* WHAT IS NEEDED
Within the entries below, the lines from the one with "(** C4 for the" through the one with "tr_text := hello;" are to be set down exactly, both ends kept.

* TASK MATERIAL
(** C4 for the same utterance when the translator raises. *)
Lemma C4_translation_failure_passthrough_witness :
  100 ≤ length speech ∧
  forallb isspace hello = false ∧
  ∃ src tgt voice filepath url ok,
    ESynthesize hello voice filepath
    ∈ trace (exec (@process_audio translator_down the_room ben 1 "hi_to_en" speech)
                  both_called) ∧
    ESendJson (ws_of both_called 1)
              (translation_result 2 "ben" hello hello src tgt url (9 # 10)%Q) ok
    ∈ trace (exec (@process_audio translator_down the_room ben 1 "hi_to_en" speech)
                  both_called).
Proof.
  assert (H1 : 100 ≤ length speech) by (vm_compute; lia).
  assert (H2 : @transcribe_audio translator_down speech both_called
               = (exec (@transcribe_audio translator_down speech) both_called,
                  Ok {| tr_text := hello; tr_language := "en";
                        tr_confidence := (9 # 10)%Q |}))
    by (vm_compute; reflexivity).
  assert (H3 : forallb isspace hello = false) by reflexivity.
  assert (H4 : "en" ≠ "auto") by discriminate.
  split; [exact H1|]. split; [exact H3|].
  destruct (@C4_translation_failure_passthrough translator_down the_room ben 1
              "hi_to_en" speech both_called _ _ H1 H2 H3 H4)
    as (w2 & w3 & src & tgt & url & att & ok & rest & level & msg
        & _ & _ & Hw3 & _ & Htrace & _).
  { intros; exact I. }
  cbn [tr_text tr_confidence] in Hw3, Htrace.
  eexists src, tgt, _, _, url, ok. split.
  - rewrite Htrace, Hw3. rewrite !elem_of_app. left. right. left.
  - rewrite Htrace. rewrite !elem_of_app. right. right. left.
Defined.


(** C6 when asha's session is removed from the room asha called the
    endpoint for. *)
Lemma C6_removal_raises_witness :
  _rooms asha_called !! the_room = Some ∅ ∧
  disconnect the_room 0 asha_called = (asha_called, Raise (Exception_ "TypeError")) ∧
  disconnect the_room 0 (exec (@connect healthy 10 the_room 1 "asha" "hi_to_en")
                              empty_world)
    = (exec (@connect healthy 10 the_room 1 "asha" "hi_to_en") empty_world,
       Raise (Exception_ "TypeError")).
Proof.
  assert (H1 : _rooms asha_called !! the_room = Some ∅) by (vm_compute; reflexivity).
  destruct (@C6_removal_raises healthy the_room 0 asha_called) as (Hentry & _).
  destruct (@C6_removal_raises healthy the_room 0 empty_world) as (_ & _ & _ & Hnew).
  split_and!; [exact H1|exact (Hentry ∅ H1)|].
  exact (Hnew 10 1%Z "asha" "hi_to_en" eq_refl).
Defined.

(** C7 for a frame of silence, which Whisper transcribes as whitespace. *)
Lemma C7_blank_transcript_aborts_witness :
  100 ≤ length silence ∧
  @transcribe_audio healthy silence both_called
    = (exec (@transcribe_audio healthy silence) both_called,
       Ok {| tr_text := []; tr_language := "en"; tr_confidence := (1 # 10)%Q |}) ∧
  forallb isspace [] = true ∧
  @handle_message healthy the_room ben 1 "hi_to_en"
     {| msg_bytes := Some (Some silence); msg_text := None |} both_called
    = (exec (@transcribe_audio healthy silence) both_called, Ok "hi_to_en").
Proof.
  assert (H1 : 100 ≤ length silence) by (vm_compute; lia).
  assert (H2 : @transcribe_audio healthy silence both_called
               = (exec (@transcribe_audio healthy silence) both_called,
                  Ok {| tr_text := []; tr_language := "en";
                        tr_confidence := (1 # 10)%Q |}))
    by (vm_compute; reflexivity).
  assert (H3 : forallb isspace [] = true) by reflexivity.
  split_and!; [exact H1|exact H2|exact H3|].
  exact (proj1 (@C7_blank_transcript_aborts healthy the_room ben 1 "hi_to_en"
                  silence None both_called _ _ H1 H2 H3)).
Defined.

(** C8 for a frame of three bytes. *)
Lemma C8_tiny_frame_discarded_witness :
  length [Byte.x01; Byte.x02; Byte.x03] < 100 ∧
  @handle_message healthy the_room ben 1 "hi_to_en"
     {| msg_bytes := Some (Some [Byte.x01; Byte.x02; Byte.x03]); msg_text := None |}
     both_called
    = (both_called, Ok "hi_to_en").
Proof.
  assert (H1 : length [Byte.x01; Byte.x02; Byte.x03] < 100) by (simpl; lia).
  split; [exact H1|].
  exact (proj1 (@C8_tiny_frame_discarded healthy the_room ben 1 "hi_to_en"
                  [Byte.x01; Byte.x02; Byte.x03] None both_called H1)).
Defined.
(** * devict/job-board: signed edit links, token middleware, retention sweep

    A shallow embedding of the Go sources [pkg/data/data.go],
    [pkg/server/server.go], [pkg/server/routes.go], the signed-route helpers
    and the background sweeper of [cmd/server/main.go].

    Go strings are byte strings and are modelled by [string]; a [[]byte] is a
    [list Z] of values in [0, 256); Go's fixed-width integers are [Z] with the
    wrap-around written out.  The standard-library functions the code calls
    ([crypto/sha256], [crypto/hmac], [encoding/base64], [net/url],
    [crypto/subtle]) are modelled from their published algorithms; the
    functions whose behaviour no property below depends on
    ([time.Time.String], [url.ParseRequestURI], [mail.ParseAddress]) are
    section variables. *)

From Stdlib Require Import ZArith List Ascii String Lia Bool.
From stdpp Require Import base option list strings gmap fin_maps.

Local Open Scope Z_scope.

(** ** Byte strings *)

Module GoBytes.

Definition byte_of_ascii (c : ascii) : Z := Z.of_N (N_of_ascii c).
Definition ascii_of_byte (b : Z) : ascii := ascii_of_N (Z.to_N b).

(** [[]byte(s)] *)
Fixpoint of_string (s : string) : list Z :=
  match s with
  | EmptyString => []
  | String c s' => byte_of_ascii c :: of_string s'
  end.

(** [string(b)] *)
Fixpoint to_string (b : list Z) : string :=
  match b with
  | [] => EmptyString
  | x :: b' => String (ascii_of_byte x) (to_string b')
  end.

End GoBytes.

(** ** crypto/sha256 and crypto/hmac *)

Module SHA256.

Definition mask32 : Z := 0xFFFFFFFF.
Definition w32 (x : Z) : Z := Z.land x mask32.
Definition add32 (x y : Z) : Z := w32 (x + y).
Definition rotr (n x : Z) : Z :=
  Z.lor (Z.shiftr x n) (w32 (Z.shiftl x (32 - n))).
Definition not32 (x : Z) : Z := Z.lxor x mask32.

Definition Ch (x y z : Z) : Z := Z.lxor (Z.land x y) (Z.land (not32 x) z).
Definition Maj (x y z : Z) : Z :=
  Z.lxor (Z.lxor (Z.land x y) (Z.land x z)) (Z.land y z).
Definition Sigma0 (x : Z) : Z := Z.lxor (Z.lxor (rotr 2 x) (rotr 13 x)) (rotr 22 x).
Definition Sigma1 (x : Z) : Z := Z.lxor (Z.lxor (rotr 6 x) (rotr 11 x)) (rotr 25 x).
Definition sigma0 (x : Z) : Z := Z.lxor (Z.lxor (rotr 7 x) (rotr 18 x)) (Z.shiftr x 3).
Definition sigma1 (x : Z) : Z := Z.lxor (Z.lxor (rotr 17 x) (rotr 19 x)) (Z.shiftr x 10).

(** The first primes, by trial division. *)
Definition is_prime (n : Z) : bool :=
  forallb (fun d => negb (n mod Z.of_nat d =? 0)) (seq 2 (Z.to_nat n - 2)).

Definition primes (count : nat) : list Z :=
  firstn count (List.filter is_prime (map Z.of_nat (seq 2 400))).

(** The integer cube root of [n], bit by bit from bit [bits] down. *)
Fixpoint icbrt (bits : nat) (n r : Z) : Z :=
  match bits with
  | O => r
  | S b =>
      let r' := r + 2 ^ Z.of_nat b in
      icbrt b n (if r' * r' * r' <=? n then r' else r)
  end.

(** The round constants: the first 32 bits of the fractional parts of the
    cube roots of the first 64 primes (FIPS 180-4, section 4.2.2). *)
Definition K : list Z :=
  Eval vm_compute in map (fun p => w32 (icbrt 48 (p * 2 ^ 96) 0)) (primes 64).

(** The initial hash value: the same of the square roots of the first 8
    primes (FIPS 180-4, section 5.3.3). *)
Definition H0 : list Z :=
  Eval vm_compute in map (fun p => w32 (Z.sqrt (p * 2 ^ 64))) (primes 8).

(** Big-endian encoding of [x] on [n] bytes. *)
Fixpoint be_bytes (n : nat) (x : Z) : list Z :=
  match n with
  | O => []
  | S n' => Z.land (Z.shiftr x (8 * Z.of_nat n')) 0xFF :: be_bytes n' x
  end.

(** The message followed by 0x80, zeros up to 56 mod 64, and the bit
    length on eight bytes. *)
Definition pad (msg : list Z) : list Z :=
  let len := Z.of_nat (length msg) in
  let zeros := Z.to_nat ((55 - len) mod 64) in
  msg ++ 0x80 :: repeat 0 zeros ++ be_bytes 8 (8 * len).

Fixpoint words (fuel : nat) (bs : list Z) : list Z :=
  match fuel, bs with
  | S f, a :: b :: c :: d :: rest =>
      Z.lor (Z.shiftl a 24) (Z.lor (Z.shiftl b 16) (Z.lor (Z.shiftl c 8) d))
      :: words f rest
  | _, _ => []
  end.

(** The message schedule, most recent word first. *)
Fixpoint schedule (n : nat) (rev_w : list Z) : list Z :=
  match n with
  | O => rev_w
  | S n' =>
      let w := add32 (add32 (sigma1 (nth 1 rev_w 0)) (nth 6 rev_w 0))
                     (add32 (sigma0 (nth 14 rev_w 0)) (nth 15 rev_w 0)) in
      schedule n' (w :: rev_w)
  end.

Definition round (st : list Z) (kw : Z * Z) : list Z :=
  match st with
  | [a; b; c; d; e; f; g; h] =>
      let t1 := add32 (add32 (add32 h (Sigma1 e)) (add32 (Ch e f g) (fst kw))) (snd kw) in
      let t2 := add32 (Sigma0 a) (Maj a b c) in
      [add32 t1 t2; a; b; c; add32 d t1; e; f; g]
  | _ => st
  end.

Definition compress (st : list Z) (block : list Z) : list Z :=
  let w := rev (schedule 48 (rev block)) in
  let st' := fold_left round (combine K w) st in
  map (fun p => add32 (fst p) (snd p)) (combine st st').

--

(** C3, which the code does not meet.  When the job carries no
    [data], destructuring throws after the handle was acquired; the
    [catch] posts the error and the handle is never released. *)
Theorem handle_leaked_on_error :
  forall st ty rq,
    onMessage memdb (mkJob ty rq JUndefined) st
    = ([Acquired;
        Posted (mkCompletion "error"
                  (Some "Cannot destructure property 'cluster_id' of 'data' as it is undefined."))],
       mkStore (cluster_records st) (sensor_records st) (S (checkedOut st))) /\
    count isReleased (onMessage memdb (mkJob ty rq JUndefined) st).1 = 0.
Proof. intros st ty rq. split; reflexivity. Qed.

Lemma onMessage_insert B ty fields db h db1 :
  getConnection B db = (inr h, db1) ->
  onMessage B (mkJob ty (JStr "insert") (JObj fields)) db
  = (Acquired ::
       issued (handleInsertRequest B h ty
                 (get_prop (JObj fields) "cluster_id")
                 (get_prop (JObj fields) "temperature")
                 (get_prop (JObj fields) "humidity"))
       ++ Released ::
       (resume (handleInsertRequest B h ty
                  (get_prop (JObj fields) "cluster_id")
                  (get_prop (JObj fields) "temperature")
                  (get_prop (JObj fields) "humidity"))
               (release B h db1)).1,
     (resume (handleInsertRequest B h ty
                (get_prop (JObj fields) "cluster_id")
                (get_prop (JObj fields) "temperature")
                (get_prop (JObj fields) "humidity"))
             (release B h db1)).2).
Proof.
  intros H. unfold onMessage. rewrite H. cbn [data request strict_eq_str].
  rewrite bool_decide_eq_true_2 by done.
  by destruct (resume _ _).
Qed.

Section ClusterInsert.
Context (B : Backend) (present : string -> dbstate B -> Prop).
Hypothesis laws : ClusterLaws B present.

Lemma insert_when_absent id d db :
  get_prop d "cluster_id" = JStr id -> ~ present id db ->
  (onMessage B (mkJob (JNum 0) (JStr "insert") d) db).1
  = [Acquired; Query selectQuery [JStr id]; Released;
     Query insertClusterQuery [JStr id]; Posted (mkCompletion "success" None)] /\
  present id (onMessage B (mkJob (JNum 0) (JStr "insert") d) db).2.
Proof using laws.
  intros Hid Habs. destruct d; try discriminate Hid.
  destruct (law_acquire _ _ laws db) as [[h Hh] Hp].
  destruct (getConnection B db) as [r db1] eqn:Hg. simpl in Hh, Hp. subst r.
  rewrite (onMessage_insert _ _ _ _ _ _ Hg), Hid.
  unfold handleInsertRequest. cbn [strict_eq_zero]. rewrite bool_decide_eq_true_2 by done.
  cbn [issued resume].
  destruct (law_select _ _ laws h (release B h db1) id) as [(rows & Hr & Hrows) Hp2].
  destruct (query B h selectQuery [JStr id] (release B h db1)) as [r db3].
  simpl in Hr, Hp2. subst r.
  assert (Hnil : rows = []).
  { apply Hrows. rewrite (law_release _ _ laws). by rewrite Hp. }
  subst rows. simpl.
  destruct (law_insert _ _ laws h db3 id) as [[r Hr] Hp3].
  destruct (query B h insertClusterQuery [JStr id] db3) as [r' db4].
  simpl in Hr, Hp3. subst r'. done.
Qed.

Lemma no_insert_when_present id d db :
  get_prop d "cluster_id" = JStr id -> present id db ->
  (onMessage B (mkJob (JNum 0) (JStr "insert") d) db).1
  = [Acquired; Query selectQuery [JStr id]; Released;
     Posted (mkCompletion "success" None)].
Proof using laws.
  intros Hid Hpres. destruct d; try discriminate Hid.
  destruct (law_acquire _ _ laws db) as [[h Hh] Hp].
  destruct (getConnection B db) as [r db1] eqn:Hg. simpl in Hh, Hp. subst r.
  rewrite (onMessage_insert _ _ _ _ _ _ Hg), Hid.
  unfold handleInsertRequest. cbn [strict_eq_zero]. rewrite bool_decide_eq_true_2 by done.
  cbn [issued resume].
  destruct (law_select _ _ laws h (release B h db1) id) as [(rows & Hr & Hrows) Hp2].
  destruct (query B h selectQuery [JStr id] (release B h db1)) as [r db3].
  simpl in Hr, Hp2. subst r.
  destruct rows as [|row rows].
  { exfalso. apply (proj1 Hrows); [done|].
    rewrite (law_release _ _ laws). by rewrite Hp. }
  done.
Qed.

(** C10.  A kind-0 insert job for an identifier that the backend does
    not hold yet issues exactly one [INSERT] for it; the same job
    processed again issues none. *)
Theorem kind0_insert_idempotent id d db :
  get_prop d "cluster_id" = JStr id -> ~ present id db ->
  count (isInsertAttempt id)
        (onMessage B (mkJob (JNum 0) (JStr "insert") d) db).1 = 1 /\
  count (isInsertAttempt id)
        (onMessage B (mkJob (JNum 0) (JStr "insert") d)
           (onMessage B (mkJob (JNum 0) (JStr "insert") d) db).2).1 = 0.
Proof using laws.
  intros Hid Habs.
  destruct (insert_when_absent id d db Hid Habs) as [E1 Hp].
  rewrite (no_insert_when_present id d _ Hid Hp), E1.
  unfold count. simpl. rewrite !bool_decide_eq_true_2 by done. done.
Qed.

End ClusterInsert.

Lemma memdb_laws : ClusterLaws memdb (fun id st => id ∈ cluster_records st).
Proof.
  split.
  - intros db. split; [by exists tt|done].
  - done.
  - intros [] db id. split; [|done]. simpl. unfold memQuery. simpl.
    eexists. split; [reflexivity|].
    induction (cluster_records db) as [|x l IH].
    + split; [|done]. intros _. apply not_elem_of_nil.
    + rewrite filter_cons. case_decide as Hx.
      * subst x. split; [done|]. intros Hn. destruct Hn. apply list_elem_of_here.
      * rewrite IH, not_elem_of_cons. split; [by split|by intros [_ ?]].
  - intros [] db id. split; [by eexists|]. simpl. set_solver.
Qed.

* WRITTEN REPLY
(** C4 for the same utterance when the translator raises. *)
Lemma C4_translation_failure_passthrough_witness :
  100 ≤ length speech ∧
  forallb isspace hello = false ∧
  ∃ src tgt voice filepath url ok,
    ESynthesize hello voice filepath
    ∈ trace (exec (@process_audio translator_down the_room ben 1 "hi_to_en" speech)
                  both_called) ∧
    ESendJson (ws_of both_called 1)
              (translation_result 2 "ben" hello hello src tgt url (9 # 10)%Q) ok
    ∈ trace (exec (@process_audio translator_down the_room ben 1 "hi_to_en" speech)
                  both_called).
Proof.
  assert (H1 : 100 ≤ length speech) by (vm_compute; lia).
  assert (H2 : @transcribe_audio translator_down speech both_called
               = (exec (@transcribe_audio translator_down speech) both_called,
                  Ok {| tr_text := hello; tr_language := "en";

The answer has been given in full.